━━ DATA LISTING ━━

(* ===== verification/Plain.v ===== *)
(** * Plain: the reference on plain accounts

    A coarser reference than the journal of Sequential.v: every transaction runs
    alone on a storage, and its writes make the next storage.  A lazy update is
    made at once, on the balance and nonce that the account has.

    The journal evaluates the same updates when an account is read, adding them up
    from the last one down with a sign and a magnitude that saturate.  Both agree as
    long as every update is possible on the plain account: no balance leaves a word,
    and nobody spends lazily all that the account holds.  (An account that the
    storage does not know and that has spent all it received is absent for the
    journal, but has a nonce.) *)

From S2P Require Import Prelude Types Platform Storage MvMemory MvMemorySpec.
From S2P Require Import VmDb VmDbLemmas VmDbReplay Vm VmSpec ParallelCodes Kinds Sequential.
#[local] Open Scope Z_scope.

(** ** Plain updates *)

Definition word_account (b : AccountBasic) : Prop := is_u 256 (balance b) /\ is_u 64 (nonce b).
#[export] Instance word_account_dec b : Decision (word_account b) := ltac:(unfold word_account; apply _).

(** An account after a lazy update; [None] when it is not possible. *)
Definition apply_lazy (old : option AccountBasic) (v : MemoryValue) : option (option AccountBasic) :=
  match v, old with
  | LazyRecipient x, Some b =>
      let b' := mkAccountBasic (balance b + x) (nonce b) in
      if decide (0 <= x /\ word_account b') then Some (Some b') else None
  | LazyRecipient x, None =>
      if decide (x = 0) then Some None
      else if decide (is_u 256 x) then Some (Some (mkAccountBasic x 0)) else None
  | LazySender x, Some b =>
      if decide (0 <= x < balance b) then Some (Some (mkAccountBasic (balance b - x) (u64_add (nonce b) 1))) else None
  | _, _ => None
  end.

(** The account after a value is written, [old] being that before; [Panic] when the
    update is not possible. *)
Definition write_account {E} (v : MemoryValue) (old : outcome E (option AccountBasic))
    : outcome E (option AccountBasic) :=
  match v with
  | VBasic b => if decide (word_account b) then Ok (Some b) else Panic
  | _ => old ← old; unwrap (apply_lazy old v)
  end.

(** ** Adding up and updating at once

    [bal] and [cnt] are the balance and the nonce of an account, zero if there is
    none. *)
Definition bal (x : option AccountBasic) : Z := from_option balance 0 x.
Definition cnt (x : option AccountBasic) : Z := from_option nonce 0 x.

Lemma write_account_lazy {E} v (old : outcome E (option AccountBasic)) x : is_lazy_value v = true ->
  write_account v old = Ok x <-> exists y, old = Ok y /\ apply_lazy y v = Some x.
Proof.
  intros Hl. assert (write_account v old = (old ← old; unwrap (apply_lazy old v))) as -> by by destruct v.
  rewrite outcome_bind_ok. split; intros (y & -> & H); exists y; (split; [done|]).
  - destruct (apply_lazy y v); cbn in H; congruence.
  - by rewrite H.
Qed.

(** What a lazy update does to balance and nonce. *)
Lemma apply_lazy_spec y v x : apply_lazy y v = Some x ->
  bal x = bal y + delta v /\ cnt x = (if decide (spends v = 0) then cnt y else wrap 64 (cnt y + 1)) /\
  match v with LazyRecipient z | LazySender z => 0 <= z | _ => False end /\
  (forall b, y = Some b -> exists b', x = Some b' /\ (word_account b -> word_account b')) /\
  (forall b, x = Some b -> (y = None -> 0 < balance b /\ word_account b) /\ ((forall c, y = Some c -> 0 < balance c) -> 0 < balance b)).
Proof.
  unfold apply_lazy, word_account, is_u. destruct v as [|?|?|z|z|], y as [b|]; try done.
  - case_decide as H; [|done]. intros [= <-]. cbn in *. split; [done|]. split; [done|]. split; [lia|].
    split; [intros c [= <-]; eexists; split; [done|cbn; lia]|]. intros c [= <-]. cbn. split; [done|].
    intros Hc. specialize (Hc b eq_refl). lia.
  - case_decide as H0; [subst; intros [= <-]; cbn; by repeat split|].
    case_decide as H; [|done]. intros [= <-]. unfold is_u in H. cbn. split; [lia|]. split; [done|]. split; [lia|].
    split; [done|]. intros c [= <-]. cbn. split; [split; [lia|split; [lia|]]|lia]. lia.
  - case_decide as H; [|done]. intros [= <-]. cbn in *. split; [lia|]. split; [done|]. split; [lia|].
    split; [intros c [= <-]; eexists; split; [done|]; cbn; intros [? ?]; split; [lia|]; apply wrap_is_u; lia|].
    intros c [= <-]. cbn. split; [done|]. lia.
Qed.

Section Plain.
Context {P : Platform} {E : Type} (display : E -> string) {SpecId : Type}.
Context (vm : Vm (P := P) (E := E) SpecId) (codes : gmap B256 Bytecode).

Definition with_storage (st : Storage E) : Vm SpecId :=
  mkVm st (vm_chain vm) (vm_block_env vm) (vm_txs vm) (vm_spec_id vm) (beneficiary_location_hash vm) (reward_policy vm).

(** The storage after the writes of a transaction.  Reading the code of a contract
    that was destroyed is not possible. *)
Definition storage_after (ws : WriteSet) (st : Storage E) : Storage E := mkStorage
  (fun a => match last_write (hash_deterministic (Basic a)) ws with
            | Some v => write_account v (st_basic st a)
            | None => st_basic st a
            end)
  (fun a => match last_write (hash_deterministic (CodeHash a)) ws with
            | Some (VCodeHash h) => Ok (Some h)
            | Some _ => Panic
            | None => st_code_hash st a
            end)
  (st_code_by_hash st)
  (st_has_storage st)
  (fun a slot => match last_write (hash_deterministic (StorageLoc a slot)) ws with
                 | Some (VStorage v) => Ok v
                 | Some _ => Panic
                 | None => st_storage st a slot
                 end)
  (st_block_hash st).

(** A transaction on a storage, with nothing written before it. *)
Definition plain_execute (st : Storage E) (i : TxIdx) (tx : TxEnv) (lazy : bool)
    : outcome VmExecutionError (PexeTxExecutionResult * WriteSet) :=
  seq_execute display (with_storage st) codes journal_empty i tx lazy.

Definition plain_block : TxIdx -> list TxEnv -> list bool -> Storage E ->
    outcome VmExecutionError (list (PexeTxExecutionResult * WriteSet) * Storage E) :=
  run_block plain_execute storage_after.

(** Every lazy update so far was possible. *)
Definition solvent (st : Storage E) : Prop := forall a, st_basic st a <> Panic.

Definition solvent_block : TxIdx -> list TxEnv -> list bool -> Storage E -> Prop :=
  run_safe plain_execute storage_after solvent.
Section Sums.
Context (storage : Storage E) (a : Address).

Abbreviation plain_values := (foldr write_account (st_basic storage a)).

Definition word_storage : Prop := forall b, st_basic storage a = Ok (Some b) -> word_account b.

Lemma plain_values_word vs b : word_storage -> plain_values vs = Ok (Some b) -> word_account b.
Proof.
  intros Hw. revert b. induction vs as [|v vs IH]; intros b; [apply Hw|]. cbn.
  destruct (is_lazy_value v) eqn:Hl.
  - intros (y & Hy & (_ & _ & _ & Hs & Hn)%apply_lazy_spec)%write_account_lazy; [|done].
    destruct y as [c|]; [|by apply (Hn b)]. destruct (Hs c eq_refl) as (b' & [= <-] & Hb). by apply Hb, IH.
  - destruct v; try done; cbn; [case_decide; [by intros [= <-]|done]|..];
      intros (y & _ & H)%outcome_bind_ok; by destruct y.
Qed.

(** An account that only lazy updates have made holds something. *)
Lemma plain_values_positive vs b : st_basic storage a = Ok None -> Forall (fun v => is_lazy_value v = true) vs ->
  plain_values vs = Ok (Some b) -> 0 < balance b.
Proof.
  intros H0 Hv. revert b. induction Hv as [|v vs Hl Hv IH]; intros b; cbn; [by rewrite H0|].
  intros (y & Hy & (_ & _ & _ & _ & Hn)%apply_lazy_spec)%write_account_lazy; [|done].
  apply Hn; [done|]. intros c ->. by apply IH.
Qed.

(** The top of [basic]'s loop: [t] is the account that the values make, [x] that of
    the values still to be added up. *)
Record sum_ok (t x : option AccountBasic) (acc : lazy_acc) : Prop := mkSumOk {
  so_final : final_account acc = None;
  so_size : 0 <= balance_addition acc;
  so_balance : bal t = bal x + signed acc;
  so_nonce : cnt t = wrap 64 (cnt x + nonce_addition acc);
  so_exists : t = None -> x = None;
}.

Lemma sum_ok_step t x y acc o v : sum_ok t x acc -> is_lazy_value v = true ->
  0 <= bal t <= U256_MAX -> 0 <= bal y <= U256_MAX -> 0 <= bal x <= U256_MAX ->
  apply_lazy y v = Some x -> exists acc', add_value acc o v = Some acc' /\ sum_ok t y acc'.
Proof.
  intros [Hf Hs Hb Hn He] Hl Ht Hy Hx (Hbx & Hcx & Hz & Hsome & _)%apply_lazy_spec.
  destruct v as [|?|?|z|z|]; try done; cbn in Hbx, Hcx; eexists; (split; [reflexivity|]); unfold signed in *.
  - destruct (positive_addition acc); split; cbn; try done.
    + unfold sat_add, signed. cbn. lia.
    + unfold sat_add, signed. cbn. lia.
    + by rewrite Hn, Hcx.
    + intros Hnone. destruct y as [c|]; [|done]. destruct (Hsome c eq_refl) as (? & -> & _). by specialize (He Hnone).
    + unfold abs_diff. lia.
    + unfold abs_diff, signed. cbn. destruct (Z.leb_spec (balance_addition acc) z); lia.
    + by rewrite Hn, Hcx.
    + intros Hnone. destruct y as [c|]; [|done]. destruct (Hsome c eq_refl) as (? & -> & _). by specialize (He Hnone).
  - assert (cnt t = wrap 64 (cnt y + u64_add (nonce_addition acc) 1)) as Hn'.
    { rewrite Hn, Hcx, decide_False by done. unfold u64_add, wrap. rewrite Zplus_mod_idemp_l, Zplus_mod_idemp_r. f_equal. lia. }
    assert (t = None -> y = None) as He'.
    { intros Hnone. destruct y as [c|]; [|done]. destruct (Hsome c eq_refl) as (? & -> & _). by specialize (He Hnone). }
    destruct (positive_addition acc); split; cbn; try done.
    + unfold abs_diff. lia.
    + unfold abs_diff, signed. cbn. destruct (Z.leb_spec z (balance_addition acc)); lia.
    + unfold sat_add, signed. cbn. lia.
    + unfold sat_add, signed. cbn. lia.
Qed.
(** The account at the end of the loop. *)
Definition sum_account (acc : lazy_acc) : outcome ReadError (option AccountBasic) :=
  match final_account acc with
  | Some account => Ok (Some (evaluate acc account))
  | None =>
      stored ← from_storage display (st_basic storage a);
      Ok (match stored with
          | Some account => Some (evaluate acc account)
          | None => if 0 <? balance_addition acc then Some (evaluate acc AccountBasic_default) else None
          end)
  end.

(** What [t] has in excess of [b] is what the accumulator has added up. *)
Lemma evaluate_excess t b acc : 0 <= balance t <= U256_MAX -> 0 <= balance_addition acc ->
  balance t = balance b + signed acc -> nonce t = wrap 64 (nonce b + nonce_addition acc) -> evaluate acc b = t.
Proof.
  intros Ht Hs Hb Hn. destruct t as [bt nt]. unfold evaluate, signed, u64_add in *. cbn in *. f_equal; [|congruence].
  destruct (positive_addition acc); unfold sat_add, sat_sub; lia.
Qed.

Lemma bal_range t : (forall b, t = Some b -> word_account b) -> 0 <= bal t <= U256_MAX.
Proof.
  intros H. destruct t as [b|]; cbn; [|done]. destruct (H b eq_refl) as [Hb _]. unfold is_u, U256_MAX in *. lia.
Qed.

Lemma replay_plain vs t x acc os : word_storage -> plain_values vs = Ok x -> (length vs <= length os)%nat ->
  sum_ok t x acc -> (forall b, t = Some b -> word_account b) ->
  (st_basic storage a = Ok None -> Forall (fun v => is_lazy_value v = true) vs -> forall b, t = Some b -> 0 < balance b) ->
  (replay_values acc os vs ≫= sum_account) = Ok t.
Proof.
  intros Hw. revert x acc os. induction vs as [|v vs IH]; intros x acc os Hv Hl Hs Ht Hpos; cbn in Hv.
  { assert (replay_values acc os [] = Ok acc) as -> by by destruct os. destruct Hs as [Hf Hs Hb Hn He].
    cbn. unfold sum_account. rewrite Hf, Hv. cbn. f_equal. pose proof (bal_range t Ht) as Hr.
    destruct x as [b|], t as [b'|]; try (by specialize (He eq_refl)); cbn in *.
    - by rewrite (evaluate_excess b' b).
    - specialize (Hpos Hv ltac:(constructor) b' eq_refl). assert (0 < balance_addition acc) as Hlt.
      { unfold signed in Hb. destruct (positive_addition acc); lia. }
      apply Z.ltb_lt in Hlt. rewrite Hlt. by rewrite (evaluate_excess b').
    - assert (balance_addition acc = 0) as -> by (unfold signed in Hb; destruct (positive_addition acc); lia). done. }
  destruct os as [|o os]; cbn in Hl; [lia|].
  assert (forall b, x = Some b -> word_account b) as Hxw by (intros b ->; by eapply (plain_values_word (v :: vs))).
  destruct (is_lazy_value v) eqn:Hlz.
  - apply write_account_lazy in Hv as (y & Hy & Ha); [|done].
    destruct (sum_ok_step t x y acc o v Hs Hlz) as (acc' & Hadd & Hs'); try done; try by apply bal_range.
    { apply bal_range. intros b ->. by eapply plain_values_word. }
    cbn. rewrite Hadd, (so_final _ _ _ Hs'). eapply IH; [done|lia|done|done|].
    intros H0 Hall. apply Hpos; [done|]. by constructor.
  - destruct v as [b| | | | |]; try done; [|by destruct (foldr _ _ _) as [[]| |]..].
    cbn in Hv. case_decide as Hb; [|done]. injection Hv as <-. cbn. unfold sum_account. cbn.
    destruct Hs as [Hf Hs Hbal Hn He]. destruct t as [b'|]; [|by specialize (He eq_refl)].
    rewrite (evaluate_excess b'); [done| |done..]. by apply (bal_range (Some b')).
Qed.

Lemma chain_account_plain vs t : word_storage -> plain_values vs = Ok t ->
  chain_account display storage a (replicate (length vs) FromStorage) vs = Ok t.
Proof.
  intros Hw Hv. change (chain_account display storage a (replicate (length vs) FromStorage) vs)
    with (replay_values lazy_acc_0 (replicate (length vs) FromStorage) vs ≫= sum_account).
  assert (forall b, t = Some b -> word_account b) as Ht by (intros b ->; by eapply plain_values_word).
  apply (replay_plain vs t t); try done.
  - by rewrite length_replicate.
  - split; cbn; try done; [lia|]. rewrite Z.add_0_r. symmetry. apply wrap_small.
    destruct t as [b|]; [by apply Ht|done].
  - intros H0 Hall b ->. by eapply plain_values_positive.
Qed.

(** Where the journal and plain accounts part: an account that the storage does not
    know, received [x] and spent it all lazily, is absent for a reader, so that its
    next transaction finds nonce zero again. *)
Lemma emptied_account_vanishes x : st_basic storage a = Ok None -> 0 < x <= U256_MAX ->
  chain_account display storage a [FromStorage; FromStorage] [LazySender x; LazyRecipient x] = Ok None.
Proof.
  intros H0 Hx. unfold chain_account. cbn. unfold abs_diff.
  replace (x <=? 0) with false by (symmetry; apply Z.leb_gt; lia).
  cbn. rewrite H0. cbn. replace (Z.abs (0 - x)) with x by lia. by rewrite Z.sub_diag.
Qed.
End Sums.
End Plain.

━━━

* PROBLEM REQUIREMENTS *
Once you find the line with "Hs Hb Hn He]." above, print it and every line after it up to and including the line with "cbn. rewrite Hadd, (so_final", exactly as written and nothing else.

* EXERCISE RESPONSE *
  { assert (replay_values acc os [] = Ok acc) as -> by by destruct os. destruct Hs as [Hf Hs Hb Hn He].
    cbn. unfold sum_account. rewrite Hf, Hv. cbn. f_equal. pose proof (bal_range t Ht) as Hr.
    destruct x as [b|], t as [b'|]; try (by specialize (He eq_refl)); cbn in *.
    - by rewrite (evaluate_excess b' b).
    - specialize (Hpos Hv ltac:(constructor) b' eq_refl). assert (0 < balance_addition acc) as Hlt.
      { unfold signed in Hb. destruct (positive_addition acc); lia. }
      apply Z.ltb_lt in Hlt. rewrite Hlt. by rewrite (evaluate_excess b').
    - assert (balance_addition acc = 0) as -> by (unfold signed in Hb; destruct (positive_addition acc); lia). done. }
  destruct os as [|o os]; cbn in Hl; [lia|].
  assert (forall b, x = Some b -> word_account b) as Hxw by (intros b ->; by eapply (plain_values_word (v :: vs))).
  destruct (is_lazy_value v) eqn:Hlz.
  - apply write_account_lazy in Hv as (y & Hy & Ha); [|done].
    destruct (sum_ok_step t x y acc o v Hs Hlz) as (acc' & Hadd & Hs'); try done; try by apply bal_range.
    { apply bal_range. intros b ->. by eapply plain_values_word. }
    cbn. rewrite Hadd, (so_final _ _ _ Hs'). eapply IH; [done|lia|done|done|].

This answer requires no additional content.